Your task: All the entries that follow must be written out again exactly.

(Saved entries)

(** The two closure checks share the body of their nested loops up to the
    size test; [closure_pair] is that body with the test as a parameter. *)
Definition closure_pair (q : Quasigroup) (bound : option Z)
    (firstElement secondElement : Z) (st : gset Z * bool)
    : res (ctl (gset Z * bool) bool) :=
  let '(closedSet, setChanged) := st in
  result ← applyOperation q firstElement secondElement;
  if decide (result ∈ closedSet) then Ok (Continue (closedSet, setChanged))
  else
    let closedSet' := closedSet ∪ {[result]} in
    let tooLarge :=
      match bound with
      | Some k => Z.of_nat (size closedSet') >? k
      | None => false
      end in
    if tooLarge then Ok (Return false)
    else Ok (Continue (closedSet', true)).

Definition closure_sweep (q : Quasigroup) (bound : option Z)
    (closedSet : gset Z) : res (ctl (gset Z * bool) bool) :=
  let currentElements := elements closedSet in
  for_each currentElements
    (λ firstElement, for_each currentElements (closure_pair q bound firstElement))
    (closedSet, false).

(** The invariant of the nested loops of a closure pass that started from
    [s0]; [P a b] says that the pair (a, b) has been multiplied already. *)
Definition sweep_inv (q : Quasigroup) (bound : option Z) (s0 : gset Z)
    (P : Z → Z → Prop) (st : gset Z * bool) : Prop :=
  grows q bound s0 st.1
  ∧ elements_in_range q st.1
  ∧ (st.2 = false → st.1 = s0)
  ∧ (st.2 = true → (size s0 < size st.1)%nat)
  ∧ (∀ a b, P a b → op q a b ∈ st.1).
(** X9.  [gaussianBlurHorizontal] extends the row in [buffer] by
    [radius] samples on both sides by mirroring — position [j] receives
    the sample of position [m = j mod (2 * width)] when [m < width] and
    of [2 * width - 1 - m] otherwise, also when the radius exceeds the
    width — and leaves the rest of [buffer] as it is; it then writes,
    for every [x] of the row, the binary32 sum of the products
    [buffer[x + i] * weights[i]], added from [i = -radius] to
    [i = radius] starting from zero, into [blur[x]], and nothing else
    into [blur].  The row is not empty and the three arrays hold the
    cells that are read and written. *)
Theorem gaussianBlurHorizontal_mirrors (buffer : list float32) (bufp : Z)
  (blur : list float32) (blurp : Z) (weights : list float32) (wp : Z)
  (width radius : Z) :
  1 <= width -> 0 <= radius ->
  radius <= bufp /\ bufp + width + radius <= Z.of_nat (length buffer) ->
  radius <= wp /\ wp + radius < Z.of_nat (length weights) ->
  0 <= blurp /\ blurp + width <= Z.of_nat (length blur) ->
  exists buf bl,
    gaussianBlurHorizontal buffer bufp blur blurp weights wp width radius
    = Done (buf, bl) /\
    length buf = length buffer /\ length bl = length blur /\
    (forall j, - radius <= j < width + radius ->
       buf !! Z.to_nat (bufp + j)
       = buffer !! Z.to_nat
           (bufp + (if j mod (2 * width) <? width then j mod (2 * width)
                    else 2 * width - 1 - j mod (2 * width)))) /\
    (forall k : nat,
       Z.of_nat k < bufp - radius \/ bufp + width + radius <= Z.of_nat k ->
       buf !! k = buffer !! k) /\
    (forall x, 0 <= x < width ->
       bl !! Z.to_nat (blurp + x)
       = Some (fold_left
                 (fun s i =>
                    SFadd 24 128 s
                      (SFmul 24 128
                         (default S754_nan (buf !! Z.to_nat (bufp + (x + i))))
                         (default S754_nan (weights !! Z.to_nat (wp + i)))))
                 (seqZ (- radius) (2 * radius + 1)) (S754_zero false))) /\
    (forall k : nat,
       Z.of_nat k < blurp \/ blurp + width <= Z.of_nat k ->
       bl !! k = blur !! k).
Proof.
  intros Hw Hr Hbuf Hwt Hbl. unfold gaussianBlurHorizontal.
  destruct (total_Done _ _ (padding_loop buffer bufp width radius Hw Hr Hbuf))
    as (buf & -> & Hlen & Hcell). cbn [bind].
  assert (radius <= bufp /\ bufp + width + radius <= Z.of_nat (length buf))
    as Hbuf' by (rewrite Hlen; exact Hbuf).
  destruct (total_Done _ _
              (convolution_loop buf bufp blur blurp weights wp width radius
                 Hr ltac:(lia) Hbuf' Hwt Hbl)) as (bl & -> & Hlen' & Hcell').
  cbn [bind].
  exists buf, bl. split; [reflexivity|]. split; [exact Hlen|].
  split; [exact Hlen'|]. split; [|split; [|split] ].
  - intros j Hj. rewrite Hcell by lia.
    destruct (Z.leb_spec (- radius) j), (Z.ltb_spec j (width + radius));
      try lia. reflexivity.
  - intros k Hk.
    destruct (Z.lt_ge_cases (Z.of_nat k) (Z.of_nat (length buffer))) as [Hin|Hout].
    + specialize (Hcell (Z.of_nat k - bufp)).
      replace (bufp + (Z.of_nat k - bufp)) with (Z.of_nat k) in Hcell by lia.
      rewrite Nat2Z.id in Hcell. rewrite Hcell by lia.
      destruct (Z.leb_spec (- radius) (Z.of_nat k - bufp)),
               (Z.ltb_spec (Z.of_nat k - bufp) (width + radius));
        cbn [andb]; try reflexivity; lia.
    + rewrite !lookup_ge_None_2 by lia. reflexivity.
  - intros x Hx. rewrite Hcell' by lia.
    destruct (Z.leb_spec blurp (blurp + x)), (Z.ltb_spec (blurp + x) (blurp + width));
      try lia. cbn [andb]. replace (blurp + x - blurp) with x by lia.
    reflexivity.
  - intros k Hk. specialize (Hcell' (Z.of_nat k) ltac:(lia)).
    rewrite Nat2Z.id in Hcell'. rewrite Hcell'.
    destruct (Z.leb_spec blurp (Z.of_nat k)),
             (Z.ltb_spec (Z.of_nat k) (blurp + width));
      cbn [andb]; try reflexivity; lia.
Qed.

(** A row of two samples, mirrored over a radius of three. *)
Lemma gaussianBlurHorizontal_mirrors_witness :
  exists buf bl,
    gaussianBlurHorizontal
      (replicate 3 F32.zero ++ [F32.of_int 1; F32.of_int 2]
         ++ replicate 3 F32.zero) 3
      (replicate 2 F32.zero) 0 (replicate 7 F32.half) 3 2 3
    = Done (buf, bl) /\
    buf !! 0%nat = Some (F32.of_int 2) /\ buf !! 7%nat = Some (F32.of_int 1).
Proof.
  destruct (gaussianBlurHorizontal_mirrors
              (replicate 3 F32.zero ++ [F32.of_int 1; F32.of_int 2]
                 ++ replicate 3 F32.zero) 3
              (replicate 2 F32.zero) 0 (replicate 7 F32.half) 3 2 3)
    as (buf & bl & E & _ & _ & Hm & _); try (cbn; lia).
  exists buf, bl. split; [exact E|]. split.
  - apply (Hm (-3)). lia.
  - apply (Hm 4). lia.
Defined.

Written response:
(** The two closure checks share the body of their nested loops up to the
    size test; [closure_pair] is that body with the test as a parameter. *)
Definition closure_pair (q : Quasigroup) (bound : option Z)
    (firstElement secondElement : Z) (st : gset Z * bool)
    : res (ctl (gset Z * bool) bool) :=
  let '(closedSet, setChanged) := st in
  result ← applyOperation q firstElement secondElement;
  if decide (result ∈ closedSet) then Ok (Continue (closedSet, setChanged))
  else
    let closedSet' := closedSet ∪ {[result]} in
    let tooLarge :=
      match bound with
      | Some k => Z.of_nat (size closedSet') >? k
      | None => false
      end in
    if tooLarge then Ok (Return false)
    else Ok (Continue (closedSet', true)).

Definition closure_sweep (q : Quasigroup) (bound : option Z)
    (closedSet : gset Z) : res (ctl (gset Z * bool) bool) :=
  let currentElements := elements closedSet in
  for_each currentElements
    (λ firstElement, for_each currentElements (closure_pair q bound firstElement))
    (closedSet, false).

(** The invariant of the nested loops of a closure pass that started from
    [s0]; [P a b] says that the pair (a, b) has been multiplied already. *)
Definition sweep_inv (q : Quasigroup) (bound : option Z) (s0 : gset Z)
    (P : Z → Z → Prop) (st : gset Z * bool) : Prop :=
  grows q bound s0 st.1
  ∧ elements_in_range q st.1
  ∧ (st.2 = false → st.1 = s0)
  ∧ (st.2 = true → (size s0 < size st.1)%nat)
  ∧ (∀ a b, P a b → op q a b ∈ st.1).
(** X9.  [gaussianBlurHorizontal] extends the row in [buffer] by
    [radius] samples on both sides by mirroring — position [j] receives
    the sample of position [m = j mod (2 * width)] when [m < width] and
    of [2 * width - 1 - m] otherwise, also when the radius exceeds the
    width — and leaves the rest of [buffer] as it is; it then writes,
    for every [x] of the row, the binary32 sum of the products
    [buffer[x + i] * weights[i]], added from [i = -radius] to
    [i = radius] starting from zero, into [blur[x]], and nothing else
    into [blur].  The row is not empty and the three arrays hold the
    cells that are read and written. *)
Theorem gaussianBlurHorizontal_mirrors (buffer : list float32) (bufp : Z)
  (blur : list float32) (blurp : Z) (weights : list float32) (wp : Z)
  (width radius : Z) :
  1 <= width -> 0 <= radius ->
  radius <= bufp /\ bufp + width + radius <= Z.of_nat (length buffer) ->
  radius <= wp /\ wp + radius < Z.of_nat (length weights) ->
  0 <= blurp /\ blurp + width <= Z.of_nat (length blur) ->
  exists buf bl,
    gaussianBlurHorizontal buffer bufp blur blurp weights wp width radius
    = Done (buf, bl) /\
    length buf = length buffer /\ length bl = length blur /\
    (forall j, - radius <= j < width + radius ->
       buf !! Z.to_nat (bufp + j)
       = buffer !! Z.to_nat
           (bufp + (if j mod (2 * width) <? width then j mod (2 * width)
                    else 2 * width - 1 - j mod (2 * width)))) /\
    (forall k : nat,
       Z.of_nat k < bufp - radius \/ bufp + width + radius <= Z.of_nat k ->
       buf !! k = buffer !! k) /\
    (forall x, 0 <= x < width ->
       bl !! Z.to_nat (blurp + x)
       = Some (fold_left
                 (fun s i =>
                    SFadd 24 128 s
                      (SFmul 24 128
                         (default S754_nan (buf !! Z.to_nat (bufp + (x + i))))
                         (default S754_nan (weights !! Z.to_nat (wp + i)))))
                 (seqZ (- radius) (2 * radius + 1)) (S754_zero false))) /\
    (forall k : nat,
       Z.of_nat k < blurp \/ blurp + width <= Z.of_nat k ->
       bl !! k = blur !! k).
Proof.
  intros Hw Hr Hbuf Hwt Hbl. unfold gaussianBlurHorizontal.
  destruct (total_Done _ _ (padding_loop buffer bufp width radius Hw Hr Hbuf))
    as (buf & -> & Hlen & Hcell). cbn [bind].
  assert (radius <= bufp /\ bufp + width + radius <= Z.of_nat (length buf))
    as Hbuf' by (rewrite Hlen; exact Hbuf).
  destruct (total_Done _ _
              (convolution_loop buf bufp blur blurp weights wp width radius
                 Hr ltac:(lia) Hbuf' Hwt Hbl)) as (bl & -> & Hlen' & Hcell').
  cbn [bind].
  exists buf, bl. split; [reflexivity|]. split; [exact Hlen|].
  split; [exact Hlen'|]. split; [|split; [|split] ].
  - intros j Hj. rewrite Hcell by lia.
    destruct (Z.leb_spec (- radius) j), (Z.ltb_spec j (width + radius));
      try lia. reflexivity.
  - intros k Hk.
    destruct (Z.lt_ge_cases (Z.of_nat k) (Z.of_nat (length buffer))) as [Hin|Hout].
    + specialize (Hcell (Z.of_nat k - bufp)).
      replace (bufp + (Z.of_nat k - bufp)) with (Z.of_nat k) in Hcell by lia.
      rewrite Nat2Z.id in Hcell. rewrite Hcell by lia.
      destruct (Z.leb_spec (- radius) (Z.of_nat k - bufp)),
               (Z.ltb_spec (Z.of_nat k - bufp) (width + radius));
        cbn [andb]; try reflexivity; lia.
    + rewrite !lookup_ge_None_2 by lia. reflexivity.
  - intros x Hx. rewrite Hcell' by lia.
    destruct (Z.leb_spec blurp (blurp + x)), (Z.ltb_spec (blurp + x) (blurp + width));
      try lia. cbn [andb]. replace (blurp + x - blurp) with x by lia.
    reflexivity.
  - intros k Hk. specialize (Hcell' (Z.of_nat k) ltac:(lia)).
    rewrite Nat2Z.id in Hcell'. rewrite Hcell'.
    destruct (Z.leb_spec blurp (Z.of_nat k)),
             (Z.ltb_spec (Z.of_nat k) (blurp + width));
      cbn [andb]; try reflexivity; lia.
Qed.

(** A row of two samples, mirrored over a radius of three. *)
Lemma gaussianBlurHorizontal_mirrors_witness :
  exists buf bl,
    gaussianBlurHorizontal
      (replicate 3 F32.zero ++ [F32.of_int 1; F32.of_int 2]
         ++ replicate 3 F32.zero) 3
      (replicate 2 F32.zero) 0 (replicate 7 F32.half) 3 2 3
    = Done (buf, bl) /\
    buf !! 0%nat = Some (F32.of_int 2) /\ buf !! 7%nat = Some (F32.of_int 1).
Proof.
  destruct (gaussianBlurHorizontal_mirrors
              (replicate 3 F32.zero ++ [F32.of_int 1; F32.of_int 2]
                 ++ replicate 3 F32.zero) 3
              (replicate 2 F32.zero) 0 (replicate 7 F32.half) 3 2 3)
    as (buf & bl & E & _ & _ & Hm & _); try (cbn; lia).
  exists buf, bl. split; [exact E|]. split.
  - apply (Hm (-3)). lia.
  - apply (Hm 4). lia.
Defined.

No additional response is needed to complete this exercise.